• [GIVEN RECORDS]:
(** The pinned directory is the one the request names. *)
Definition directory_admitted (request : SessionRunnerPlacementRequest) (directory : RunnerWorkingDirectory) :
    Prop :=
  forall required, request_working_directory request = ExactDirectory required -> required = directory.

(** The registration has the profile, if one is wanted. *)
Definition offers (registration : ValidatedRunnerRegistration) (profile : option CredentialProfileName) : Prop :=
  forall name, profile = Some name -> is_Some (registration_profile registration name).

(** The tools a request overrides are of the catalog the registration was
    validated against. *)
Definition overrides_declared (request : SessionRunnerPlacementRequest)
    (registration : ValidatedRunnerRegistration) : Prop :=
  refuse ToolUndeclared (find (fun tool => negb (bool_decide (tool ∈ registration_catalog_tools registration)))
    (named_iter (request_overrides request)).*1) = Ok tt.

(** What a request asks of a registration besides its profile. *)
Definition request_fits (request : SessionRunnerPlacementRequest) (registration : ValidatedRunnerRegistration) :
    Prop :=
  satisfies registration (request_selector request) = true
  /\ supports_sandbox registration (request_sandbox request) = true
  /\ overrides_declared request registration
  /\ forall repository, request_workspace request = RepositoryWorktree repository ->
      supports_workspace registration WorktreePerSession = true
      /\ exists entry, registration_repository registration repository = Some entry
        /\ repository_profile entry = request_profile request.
...
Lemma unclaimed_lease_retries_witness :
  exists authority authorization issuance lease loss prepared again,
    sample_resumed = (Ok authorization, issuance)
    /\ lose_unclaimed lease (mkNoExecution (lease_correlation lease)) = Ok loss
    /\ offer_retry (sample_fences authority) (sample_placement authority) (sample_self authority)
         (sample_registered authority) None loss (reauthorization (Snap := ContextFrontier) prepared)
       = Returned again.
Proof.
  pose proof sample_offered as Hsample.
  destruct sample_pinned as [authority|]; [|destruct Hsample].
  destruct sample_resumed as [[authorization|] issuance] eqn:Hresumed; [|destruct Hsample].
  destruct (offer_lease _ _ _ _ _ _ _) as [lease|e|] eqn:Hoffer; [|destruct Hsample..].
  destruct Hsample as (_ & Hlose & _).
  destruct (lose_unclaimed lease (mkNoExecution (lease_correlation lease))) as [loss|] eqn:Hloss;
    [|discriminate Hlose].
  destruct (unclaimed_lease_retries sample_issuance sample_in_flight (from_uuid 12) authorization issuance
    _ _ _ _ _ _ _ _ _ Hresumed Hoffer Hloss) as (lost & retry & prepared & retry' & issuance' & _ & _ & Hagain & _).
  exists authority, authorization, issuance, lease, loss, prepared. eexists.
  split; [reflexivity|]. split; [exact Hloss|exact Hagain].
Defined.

• [EXERCISE]: Within the material above, transcribe exactly the lines that run from the line holding "(** The pinned" through the line holding "(** What a request".

• [RESULT OF THIS TASK]:
(** The pinned directory is the one the request names. *)
Definition directory_admitted (request : SessionRunnerPlacementRequest) (directory : RunnerWorkingDirectory) :
    Prop :=
  forall required, request_working_directory request = ExactDirectory required -> required = directory.

(** The registration has the profile, if one is wanted. *)
Definition offers (registration : ValidatedRunnerRegistration) (profile : option CredentialProfileName) : Prop :=
  forall name, profile = Some name -> is_Some (registration_profile registration name).

(** The tools a request overrides are of the catalog the registration was
    validated against. *)
Definition overrides_declared (request : SessionRunnerPlacementRequest)
    (registration : ValidatedRunnerRegistration) : Prop :=
  refuse ToolUndeclared (find (fun tool => negb (bool_decide (tool ∈ registration_catalog_tools registration)))
    (named_iter (request_overrides request)).*1) = Ok tt.

(** What a request asks of a registration besides its profile. *)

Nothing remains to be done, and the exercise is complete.